A peculiarly British practice was the "loose-coupled" freight train, operated by the locomotive crew and a "guard" at the rear of the train, the successor to the brakesman of earlier times. That train type used three-link chain couplings for traction and side buffers to accept pushing forces but, since such trains were not fitted with an automatic through-train braking system, there were no pipes to connect between the vehicles. The last vehicle of the train was a heavily ballasted guard's van with its brakes controllable by a handwheel operated by the guard.

The slack between vehicles coupled in this way was very convenient when starting heavy trains with a relatively low-powered locomotive on the level or on a rising gradient. On the driver's command the guard would apply his brake as hard as possible. The driver would then gently reverse to close up the wagons on to their buffers. Then the locomotive would be driven ahead, picking up the load wagon by wagon, thus giving an easy start up the gradient.
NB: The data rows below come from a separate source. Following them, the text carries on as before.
Lemma jpush_miss fh fl fe jp me :
  jwf jp → (∀ i s, j_data jp !! i = Some s → js_hash s ≠ jm_hash me) →
  (j_usedSlots jp < j_maxSlots jp)%Z →
  match jpush dV fh fl fe me jp with
  | (Ret r, jp') => push_post jp (jm_hash me) jp' r
  | (NotEnoughSpace, jp') => fh = false ∧ jp' = jp
  | _ => False
  end.
Proof.
  intros [Hwf Ho] Hno Hlt. destruct (jpush_raw jp me Hwf Hno Hlt) as (i & s & Hs & Hu & Hr & ->).
  destruct fh; [|done].
  assert (∀ v, js_unused (JSlot (jm_hash me) UINT32_MAX (Some v)) = false) as Hun
    by (intros v; apply js_unused_false, jm_hash_used).
  pose proof (lookup_lt_Some _ _ _ Hs) as Hi.
  assert (∀ v, (jwrite (RHead i) v (jset_used (jset_data jp
      (<[i := JSlot (jm_hash me) UINT32_MAX (Some dV)]> (j_data jp))) (j_usedSlots jp + 1))).2 =
    jset_used (jset_data jp (<[i := JSlot (jm_hash me) UINT32_MAX (Some v)]> (j_data jp)))
      (j_usedSlots jp + 1)) as Hw.
  { intros v. unfold jwrite, modify. simpl. unfold jset_data, jset_used. simpl. f_equal.
    rewrite (list_alter_insert_lookup _ _ _ _ (list_lookup_insert_eq _ _ _ Hi)).
    by rewrite list_insert_insert_eq. }
  eapply push_post_intro; [exact Hw|done| |done|simpl; lia|simpl; lia].
  intros v. set (t := JSlot (jm_hash me) UINT32_MAX (Some v)).
  destruct (jtable_fill jp i s t (j_usedSlots jp + 1) Hwf Hs Hu (Hun v)) as [Hwf' _];
    [eauto|done|done|lia|].
  split; [split; [done|apply overflow_wf_new; [done|apply Hun|done]]|].
  unfold to_multimap, pushed. simpl. rewrite jmap_absent by done. simpl.
  apply (slots_fill (jentry (j_overflows jp)) _ _ s); [by apply jentries_unique|done| | |].
  - unfold jentry. by rewrite Hu.
  - unfold jentry, t. by rewrite Hun.
  - by apply jmap_absent.
Qed.

(** The used slots' views do not change when the overflow vector grows. *)
Lemma jentry_grow jp l i s :
  jwf jp → j_data jp !! i = Some s →
  jentry (j_overflows jp ++ l) s = jentry (j_overflows jp) s.
Proof.
  intros [Hwf Ho] Hs. unfold jentry. destruct (js_unused s) eqn:Hu; [done|].
  destruct (js_value s); [|done]. do 3 f_equal. unfold overflow_of.
  destruct (Z.eqb_spec (js_next s) UINT32_MAX); [done|].
  pose proof (jwo_next _ _ Ho _ _ Hs Hu ltac:(done)). rewrite lookup_app_l; [done|lia].
Qed.

Lemma to_multimap_grow jp l :
  jwf jp → slots_map (jentry (j_overflows jp ++ l)) (j_data jp) = to_multimap jp.
Proof. intros Hwf. apply slots_map_ext. intros i s Hs. by eapply jentry_grow. Qed.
Wagons of that era did not have roller bearings and the grease-lubricated plain bearings exerted considerable resistance to motion, especially on a cold day, so starting wagon-by-wagon in this way allowed the locomotive to move off with low initial resistance.
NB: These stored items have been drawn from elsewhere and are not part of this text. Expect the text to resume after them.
(* ===== verification/JoinMapPush.v ===== *)
(** * JoinMapPush: a push and what may follow it

    Lemmas on [JoinMap::push] for its callers: the reference it returns can be
    read and written ([jread], [jwrite]), a [setUnused] after it takes it back
    whether or not the hash was new, and it only fails for a present hash when
    the table or an overflow list cannot grow ([steady_push]). *)

From S2P Require Import Prelude.
From S2P Require Import HashProbe.
From S2P Require Import PairArray.
From S2P Require Import JoinPairArray.

Lemma omap_insert_None {A B} (f : A → option B) (l : list A) i x y :
  l !! i = Some x → f x = None → f y = None → omap f (<[i := y]> l) = omap f l.
Proof.
  intros Hx Hfx Hfy. revert i Hx. induction l as [|a l IH]; intros [|i] Hx; simplify_eq/=; [by rewrite Hfx, Hfy|].
  destruct (f a); [f_equal|]; by apply IH.
Qed.

Section push.
Context {RS : RecordSize} {V : Type} (dV : V).
Implicit Types (jp : JoinPairArray V) (r : jref) (v : V).

(** A reference to a value that is there. *)
Definition jref_ok jp r : Prop := is_Some (jread jp r).

Lemma jwrite_alters jp r v : (jwrite r v jp).1 = Ret tt.
Proof. done. Qed.

Lemma jread_jwrite jp r v : jref_ok jp r → jread (jwrite r v jp).2 r = Some v.
Proof.
  intros [w Hw]. destruct r as [i|n j]; simpl in *.
  - destruct (j_data jp !! i) as [s|] eqn:Hs; [|done]. rewrite list_lookup_alter_eq, Hs. done.
  - destruct (j_overflows jp !! n) as [l|] eqn:Hl; [|done]. rewrite list_lookup_alter_eq, Hl. simpl in *.
    apply list_lookup_insert_eq. by eapply lookup_lt_Some.
Qed.

Lemma jwrite_jwrite jp r v w : jwrite r v (jwrite r w jp).2 = jwrite r v jp.
Proof.
  destruct r as [i|n j]; unfold jwrite, modify; simpl; f_equal; [unfold jset_data|unfold jset_overflows]; simpl; f_equal;
    rewrite list_alter_alter_eq; apply list_alter_ext; try done. intros l Hl. simpl. apply list_insert_insert_eq.
Qed.

Lemma jwrite_same jp r v : jread jp r = Some v → (jwrite r v jp).2 = jp.
Proof.
  intros Hr. destruct jp as [u n x o d]. destruct r as [i|k j]; simpl in *; unfold jset_data, jset_overflows; simpl; f_equal.
  - destruct (d !! i) as [s|] eqn:Hs; [|done]. simpl in Hr. rewrite (list_alter_insert_lookup _ _ _ _ Hs). apply list_insert_id.
    rewrite Hs. destruct s; simpl in *. by subst.
  - destruct (o !! k) as [l|] eqn:Hl; [|done]. simpl in Hr. rewrite (list_alter_insert_lookup _ _ _ _ Hl). apply list_insert_id.
    rewrite Hl. by rewrite list_insert_id.
Qed.

Lemma jref_ok_jwrite jp r v : jref_ok jp r → jref_ok (jwrite r v jp).2 r.
Proof. intros Hr. unfold jref_ok. by rewrite jread_jwrite. Qed.

(** ** The table part *)

Lemma jpush_ref fh fl fe me jp r p :
  jwf_table jp → jpush dV fh fl fe me jp = (Ret r, p) → jref_ok p r.
Proof.
  intros Hwf. destruct (jslot_dec jp (jm_hash me)) as [(i & s & Hs & Hh)|Hno].
  - unfold jpush. rewrite (jfind_hit jp me i s Hwf Hs Hh), Hs.
    assert (∀ n q, push_overflow dV fe n q = (Ret r, p) → jref_ok p r) as Ho.
    { intros n q. unfold push_overflow. destruct (j_overflows q !! n) as [l|] eqn:Hl; [|done]. destruct fe; [|done].
      intros [= <- <-]. unfold jref_ok. simpl. rewrite list_lookup_insert_eq by (by eapply lookup_lt_Some). simpl.
      by rewrite list_lookup_middle. }
    destruct (js_next s =? UINT32_MAX)%Z; [|by apply Ho]. destruct fl; [by apply Ho|done].
  - destruct (jfind_miss jp me Hwf Hno) as (i & s & Hf & Hs & _). unfold jpush. rewrite Hf. destruct fh; [|done].
    intros [= <- <-]. unfold jref_ok. simpl. by rewrite list_lookup_insert_eq by (by eapply lookup_lt_Some).
Qed.

(** An unused slot may as well be marked unused again. *)
Lemma jwf_mark jp i s n :
  jwf jp → j_data jp !! i = Some s → js_unused s = true → (j_usedSlots jp ≤ n ≤ j_maxSlots jp)%Z →
  let jp' := jset_used (jset_data jp (<[i := JSlot JM_UNUSED UINT32_MAX None]> (j_data jp))) n in
  jwf jp' ∧ to_multimap jp' = to_multimap jp.
Proof.
  intros [Hwf Ho] Hs Hu Hn jp'. set (t := JSlot JM_UNUSED UINT32_MAX None : jslot V). assert (js_unused t = true) as Hut by done.
  assert (∀ j x, j_data jp' !! j = Some x → js_unused x = false → j_data jp !! j = Some x) as Hold.
  { intros j x Hx Hxu. apply lookup_insert_cases in Hx as [(-> & <- & _)|[_ Hx]]; [discriminate Hxu|done]. }
  split; [split|].
  - assert (jused_count jp' = jused_count jp) as Hc.
    { unfold jused_count. pose proof (filter_insert_length js_unused (j_data jp) i t s Hs) as Hf. rewrite Hu, Hut in Hf. simpl. fold t. lia. }
    pose proof (jwf_used _ Hwf). split; simpl.
    + rewrite length_insert. by apply jwf_len.
    + by apply jwf_size.
    + by apply jwf_max.
    + rewrite Hc. lia.
    + intros j x Hx Hxu. destruct (jwf_entry _ Hwf _ _ (Hold j x Hx Hxu) Hxu) as [? Hr]. split; [done|].
      apply (reachable_ext js_unused (j_data jp)); [apply length_insert| |done]. intros k. destruct (decide (k = i)) as [->|Hne].
      * rewrite list_lookup_insert_eq by (by eapply lookup_lt_Some). rewrite Hs. simpl. by rewrite Hu.
      * by rewrite list_lookup_insert_ne.
    + intros j k x y Hx Hy Hxu Hxy. assert (js_unused y = false) as Hyu by (unfold js_unused in *; congruence).
      by eapply (jwf_uniq _ Hwf); [apply Hold|apply Hold|..].
  - split; simpl.
    + intros j x Hx Hxu. by eapply (jwo_next _ _ Ho); [apply Hold|].
    + intros j k x y Hx Hy Hxu Hyu. by eapply (jwo_uniq _ _ Ho); [apply Hold|apply Hold|..].
    + by eapply jwo_len.
  - unfold to_multimap, slots_map. simpl. f_equal. apply omap_insert_None with s; [done| |done]. unfold jentry. by rewrite Hu.
Qed.

(** ** Taking a push back *)

(** [setUnused] of a hash that is not there. *)
Lemma jsetUnused_absent jp me :
  jwf jp → to_multimap jp !! jm_hash me = None → jsetUnused me jp = (Ret tt, jp).
Proof.
  intros [Hwf Ho] Hmm. destruct (jslot_dec jp (jm_hash me)) as [(i & s & Hs & Hh)|Hno].
  - assert (js_unused s = false) as Hu by (apply js_unused_false; rewrite Hh; apply jm_hash_used).
    destruct (jwf_entry _ Hwf _ _ Hs Hu) as [[v Hv] _]. pose proof (jmap_present jp i s v Hwf Hs Hu Hv) as Hp. congruence.
  - destruct (jfind_miss jp me Hwf Hno) as (i & s & Hf & _). unfold jsetUnused. by rewrite Hf.
Qed.

Lemma absent_slot jp h : jwf jp → to_multimap jp !! h = None → ∀ i s, j_data jp !! i = Some s → js_hash s ≠ h ∨ js_unused s = true.
Proof.
  intros [Hwf Ho] Hmm i s Hs. destruct (js_unused s) eqn:Hu; [by right|left]. intros <-.
  destruct (jwf_entry _ Hwf _ _ Hs Hu) as [[v Hv] _]. by rewrite (jmap_present jp i s v Hwf Hs Hu Hv) in Hmm.
Qed.

(** [setUnused] right after the push of a new hash. *)
Lemma jpush_new_undo fh fl fe me jp r p v :
  jwf jp → (j_usedSlots jp < j_maxSlots jp)%Z → to_multimap jp !! jm_hash me = None → jpush dV fh fl fe me jp = (Ret r, p) →
  ∃ p', jsetUnused me (jwrite r v p).2 = (Ret tt, p') ∧ jwf p' ∧ to_multimap p' = to_multimap jp.
Proof.
  intros Hjp Hlt Hmm Hrun.
  assert (∀ i s, j_data jp !! i = Some s → js_hash s ≠ jm_hash me) as Hno.
  { intros i s Hs. destruct (absent_slot jp _ Hjp Hmm i s Hs) as [|Hu]; [done|].
    intros Heq. apply Z.eqb_eq in Hu. rewrite Heq in Hu. by apply jm_hash_used in Hu. }
  destruct (jpush_raw dV jp me (proj1 Hjp) Hno Hlt) as (i & s & Hs & Hu & Hr & Hraw). rewrite Hraw in Hrun. destruct fh; [|done].
  injection Hrun as <- <-. pose proof (lookup_lt_Some _ _ _ Hs) as Hi. simpl. unfold modify. simpl.
  set (t := JSlot (jm_hash me) UINT32_MAX (Some v)).
  assert (alter (λ s, JSlot (js_hash s) (js_next s) (Some v)) i (<[i := JSlot (jm_hash me) UINT32_MAX (Some dV)]> (j_data jp)) =
    <[i := t]> (j_data jp)) as ->.
  { rewrite (list_alter_insert_lookup _ _ _ _ (list_lookup_insert_eq _ _ _ Hi)). by rewrite list_insert_insert_eq. }
  pose proof (jwf_used _ (proj1 Hjp)).
  destruct (jtable_fill jp i s t (j_usedSlots jp + 1) (proj1 Hjp) Hs Hu) as [Hwf' _]; [by apply js_unused_false, jm_hash_used|by eexists|done|done|lia|].
  assert (jset_data (jset_used (jset_data jp (<[i := JSlot (jm_hash me) UINT32_MAX (Some dV)]> (j_data jp))) (j_usedSlots jp + 1)) (<[i := t]> (j_data jp)) =
    jset_used (jset_data jp (<[i := t]> (j_data jp))) (j_usedSlots jp + 1)) as -> by done.
  unfold jsetUnused. rewrite (jfind_hit _ me i t Hwf'); [|simpl; by apply list_lookup_insert_eq|done].
  simpl. rewrite list_lookup_insert_eq by done. eexists. split; [done|].
  pose proof (jwf_mark jp i s (j_usedSlots jp + 1) Hjp Hs Hu ltac:(lia)) as Hm. cbv zeta in Hm.
  unfold jset_data, jset_used in *. simpl in *. by rewrite list_insert_insert_eq.
Qed.

(** [setUnused] right after any push, whatever was written through the reference. *)
Lemma JoinMap_push_undo sp me jp r p v :
  jwf jp → (j_numSlots jp ≤ max_slots)%Z → (Z.of_nat (length (j_overflows jp)) < UINT32_MAX)%Z →
  JoinMap_push dV sp me jp = (Ret r, p) →
  ∃ p', JoinMap_setUnused me (jwrite r v p).2 = (Ret tt, p') ∧ jwf p' ∧ to_multimap p' = to_multimap jp.
Proof.
  intros Hjp Hn Hlen Hrun. pose proof (JoinMap_push_cases dV sp me jp Hjp Hn Hlen) as Hc. rewrite Hrun in Hc. destruct Hc as (Hw & _).
  destruct (to_multimap jp !! jm_hash me) as [l|] eqn:Hl.
  - destruct (Hw v) as [Hwf1 Hm1]. exact (jsetUnused_newest me v l _ _ Hwf1 Hl (to_multimap_nonempty jp _ l Hjp Hl) Hm1).
  - unfold JoinMap_push in Hrun. apply M_bind_inv in Hrun as (j0 & j1 & [= <- <-] & Hrun). revert Hrun. unfold jisOverFull.
    destruct (Z.leb_spec (j_maxSlots jp) (j_usedSlots jp)) as [Hfull|Hroom]; run.
    + pose proof (jdoubleArray_spec dV sp jp Hjp Hn) as Hd. destruct (jdoubleArray _ _ _) as [new| | |]; run; try done.
      destruct Hd as (Hwf' & Hm' & _ & _ & Hlt' & _). rewrite <- Hm' in *. intros Hrun. by eapply jpush_new_undo.
    + intros Hrun. by eapply jpush_new_undo.
Qed.

(** The table and the overflow lists can grow; only a new entry may not fit. *)
Definition steady_push (sp : jspace) : Prop := sp = JSpace true (λ _, true) (jfits_head sp) true true.

Lemma JoinMap_push_steady sp me jp p :
  jwf jp → (j_numSlots jp ≤ max_slots)%Z → (Z.of_nat (length (j_overflows jp)) < UINT32_MAX)%Z → steady_push sp →
  JoinMap_push dV sp me jp = (NotEnoughSpace, p) → to_multimap jp !! jm_hash me = None.
Proof.
  intros Hjp Hn Hlen Hsp. rewrite Hsp. unfold JoinMap_push. intros Hrun.
  assert (∀ q, jwf q → to_multimap q = to_multimap jp → j_overflows q = j_overflows jp →
    jpush dV (jfits_head sp) true true me q = (NotEnoughSpace, p) → to_multimap jp !! jm_hash me = None) as Hpush.
  { intros q Hq Hm Hov Hp. destruct (jslot_dec q (jm_hash me)) as [(i & s & Hs & Hh)|Hno].
    - pose proof (jpush_hit dV (jfits_head sp) true true q me i s Hq Hs Hh ltac:(by rewrite Hov)) as Hc.
      rewrite Hp in Hc. by destruct Hc.
    - rewrite <- Hm. apply jmap_absent; [apply Hq|done]. }
  revert Hrun. run. destruct (jisOverFull jp); run; [|by apply Hpush].
  pose proof (jdoubleArray_spec dV jplenty jp Hjp Hn) as Hd.
  change (jdoubleArray dV (JSpace true (λ _, true) (jfits_head sp) true true) jp) with (jdoubleArray dV jplenty jp).
  destruct (jdoubleArray dV jplenty jp) as [new| | |]; run; try done. destruct Hd as (Hwf & Hm & _ & _ & _ & Hov).
  by apply Hpush.
Qed.

(** All a caller may rely on.  [n] bounds the number of pushes so far. *)
Lemma JoinMap_push_facts sp me jp n :
  jwf jp → jtight n jp → (n < max_entries)%Z →
  match JoinMap_push dV sp me jp with
  | (Ret r, p) => jread p r = Some dV ∧ ∀ v, jwf (jwrite r v p).2 ∧ jtight (n + 1) (jwrite r v p).2 ∧
      to_multimap (jwrite r v p).2 = pushed (to_multimap jp) (jm_hash me) v ∧
      ∃ p', JoinMap_setUnused me (jwrite r v p).2 = (Ret tt, p') ∧ jwf p' ∧ to_multimap p' = to_multimap jp
  | (NotEnoughSpace, p) => sp ≠ jplenty ∧ jwf p ∧ to_multimap p = to_multimap jp ∧
      (steady_push sp → to_multimap jp !! jm_hash me = None)
  | _ => False
  end.
Proof.
  intros Hjp (Ht1 & Ht2 & Ht3) Hn. pose proof (jwf_size _ (proj1 Hjp)).
  assert (j_numSlots jp ≤ max_slots)%Z as Hsize by slots_lia.
  assert (Z.of_nat (length (j_overflows jp)) < UINT32_MAX)%Z as Hov by (unfold UINT32_MAX; slots_lia).
  pose proof (JoinMap_push_cases dV sp me jp Hjp Hsize Hov) as Hc.
  destruct (JoinMap_push dV sp me jp) as [[r| | |] p] eqn:Hrun; try done.
  2:{ destruct Hc as (? & ? & ?). split_and!; try done. intros Hsp. by eapply JoinMap_push_steady. }
  destruct Hc as (Hw & Hp & Hns & Hus & Hol). split.
  - assert (jref_ok p r) as Hr.
    { unfold JoinMap_push in Hrun. apply M_bind_inv in Hrun as (j0 & j1 & [= <- <-] & Hrun). revert Hrun. unfold jisOverFull.
      destruct (Z.leb_spec (j_maxSlots jp) (j_usedSlots jp)); run; [|by apply jpush_ref, Hjp].
      pose proof (jdoubleArray_spec dV sp jp Hjp Hsize) as Hd. destruct (jdoubleArray _ _ _) as [new| | |]; run; try done.
      apply jpush_ref, Hd. }
    rewrite Hp at 1. by apply jread_jwrite.
  - intros v. destruct (Hw v) as [Hwf' Hm']. split; [done|]. split; [|split; [done|by eapply JoinMap_push_undo]].
    assert (j_numSlots (jwrite r v p).2 = j_numSlots p ∧ j_usedSlots (jwrite r v p).2 = j_usedSlots p ∧
      length (j_overflows (jwrite r v p).2) = length (j_overflows p)) as (E1 & E2 & E3).
    { destruct r; simpl; split_and!; try done. apply length_alter. }
    unfold jtight. rewrite E1, E2, E3. split_and!; [|lia|lia].
    destruct Hns as [->|[-> Hfull]]; [lia|].
    pose proof (fill_max_half (j_numSlots jp) ltac:(lia)). rewrite (jwf_max _ (proj1 Hjp)) in Hfull. lia.
Qed.
End push.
The disadvantage of that convenience was that the guard could be badly thrown about as the train changed speed due to the inter-wagon gaps opening or closing. In the worst case, the jerks could break a coupling or cause a derailment. A skilled guard would observe or listen to his train and apply or release his brake to keep the last few couplings reasonably taut, acting as a shock-absorber. The same effect occurred when the route changed gradient. When going over a hill the rear of the train would catch up with the wagons held back by the locomotive, but the guard could minimise that. That method of train working was why the guard, just like the driver, was required to prove his route knowledge before being given charge of a heavy train. Loose-coupled trains travelled at low speeds and were phased out in the 1970s.
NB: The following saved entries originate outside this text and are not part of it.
(** [insert] is not exception safe: when the score was pushed and the
    push of the value throws, the two vectors differ in length.  Here the item
    (9, 90) fails and is inserted again, then (11, 110) is inserted: the value
    110 is reported with the score 9. *)
Theorem insert_throw_shifts_values :
  let throws := TkSpace true true vplenty vplenty vplenty (VSpace true (λ _, true) false) in
  let ins := insert Z.ltb 0%Z 0%Z in
  let q1 := (insert_all Z.ltb 0%Z 0%Z [(5, 50); (7, 70)]%Z (TopKQueue_new 0%Z 0%Z 10)).2 in
  match ins throws 9%Z 90%Z q1 with
  | (NotEnoughSpace, q2) =>
      TopKQueue_at (insert_all Z.ltb 0%Z 0%Z [(9, 90); (11, 110)]%Z q2).2 3 = Ret (9, 110)%Z
  | _ => False
  end.
Proof. vm_compute. done. Qed.

(** [size] dereferences the vector of values, which does not exist in a
    queue of one item: a queue made from an item, which [operator[]] reads at
    index 0, has no defined size. *)
Theorem size_of_one_item_undefined :
  let q := TopKQueue_init 5 3%Z 30%Z in
  TopKQueue_at q 0 = Ret (3, 30)%Z ∧ TopKQueue_size q = Undefined.
Proof. done. Qed.
(* ===== verification/AggregateCombine.v ===== *)
(** * AggregateCombine: combining pages and aggregating partitions

    What the combiner thread, the aggregation thread and [AggOutProcessor] of
    [Aggregation] do: nothing is lost and nothing is counted twice, whichever
    allocations fail. *)

From S2P Require Import Prelude HashProbe PairArray Aggregation AggregateSink.

(** ** Iterators over maps *)

Section iterators.
Context {RS : RecordSize} {K V : Type} `{Countable K} (hash_impl : K → Z).
Implicit Types (t : PairArray K V) (it : iterator).

(** The entries of a map in the order of iteration, and those still ahead. *)
Definition entries t : list (K * V) := omap entry (data t).
Definition ahead t it : list (K * V) := omap entry (drop (it_slot it) (data t)).

Record iter_ok t it : Prop := {
  io_slot : it_slot it ≤ length (data t);
  io_done : it_done it = true → ahead t it = [];
  io_more : it_done it = false → ∃ s, data t !! it_slot it = Some s ∧ is_unused s = false
}.

Lemma iter_ne_end it : iter_ne it iter_end = negb (it_done it).
Proof. unfold iter_ne. simpl. apply orb_false_r. Qed.

Lemma settle_ok t i : wf hash_impl t → i ≤ length (data t) →
  iter_ok t (settle t i) ∧ ahead t (settle t i) = omap entry (drop i (data t)).
Proof.
  intros Hwf Hi. destruct (settle_spec hash_impl t i Hwf Hi) as (H1 & H2 & H3 & H4 & _).
  split; [|done]. split; [done| |done]. intros Hd. unfold ahead. rewrite H2. by apply H3.
Qed.

Lemma iter_begin_ok t : wf hash_impl t → iter_ok t (iter_begin t) ∧ ahead t (iter_begin t) = entries t.
Proof. intros Hwf. destruct (settle_ok t 0 Hwf) as [H1 H2]; [lia|]. by split. Qed.

Lemma iter_step t it : wf hash_impl t → iter_ok t it → it_done it = false →
  ∃ kv, iter_deref t it = Some kv ∧ ahead t it = kv :: ahead t (iter_next t it) ∧ iter_ok t (iter_next t it).
Proof.
  intros Hwf [Hle _ Hmore] Hd. destruct (Hmore Hd) as (s & Hs & Hu).
  destruct (wf_entry _ _ Hwf _ _ Hs Hu) as (k & v & Hkv & _). exists (k, v).
  pose proof (lookup_lt_Some _ _ _ Hs) as Hlt.
  destruct (settle_ok t (S (it_slot it)) Hwf ltac:(lia)) as [Hok Ha].
  assert (iter_next t it = settle t (S (it_slot it))) as ->.
  { unfold iter_next. rewrite Hd. by destruct (settle t (S (it_slot it))). }
  split; [unfold iter_deref; by rewrite Hs|]. split; [|done].
  rewrite Ha. unfold ahead. rewrite (drop_lookup_cons _ _ _ Hs). simpl. unfold entry at 1. by rewrite Hu, Hkv.
Qed.

Lemma entries_map t : wf hash_impl t → entries t ≡ₚ map_to_list (to_map t).
Proof.
  intros Hwf. unfold to_map, slots_map. symmetry. apply map_to_list_to_map, slots_NoDup. by eapply wf_uniq.
Qed.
Two wagons each with an Instanter coupling. The one in use – partially hidden by the buffers – is in the short position; the one hanging out of use is in the long position

An improvement on the loose-coupled train is the "Instanter" coupling, in which the middle link of a three-link chain is specially triangular shaped, so that when lying "prone" it provides enough slack to make coupling possible, but when the middle link is rotated 90 degrees, the length of the chain is effectively shortened, reducing the amount of slack without the need to wind a screw. The closeness of the coupling allows the use of inter-vehicle pipes for train brakes. Three-link and Instanter couplings can be operated entirely from the side of the wagons, using a shunter's pole, which has a hook on the end, and is safer when shunting is being done. Similarly, the screw-adjustable coupler can be connected by a shunter's pole once it has been unscrewed. Ordinary three-link couplings have been superseded by instanter, screw or buck-eye couplers in UK freight trains today.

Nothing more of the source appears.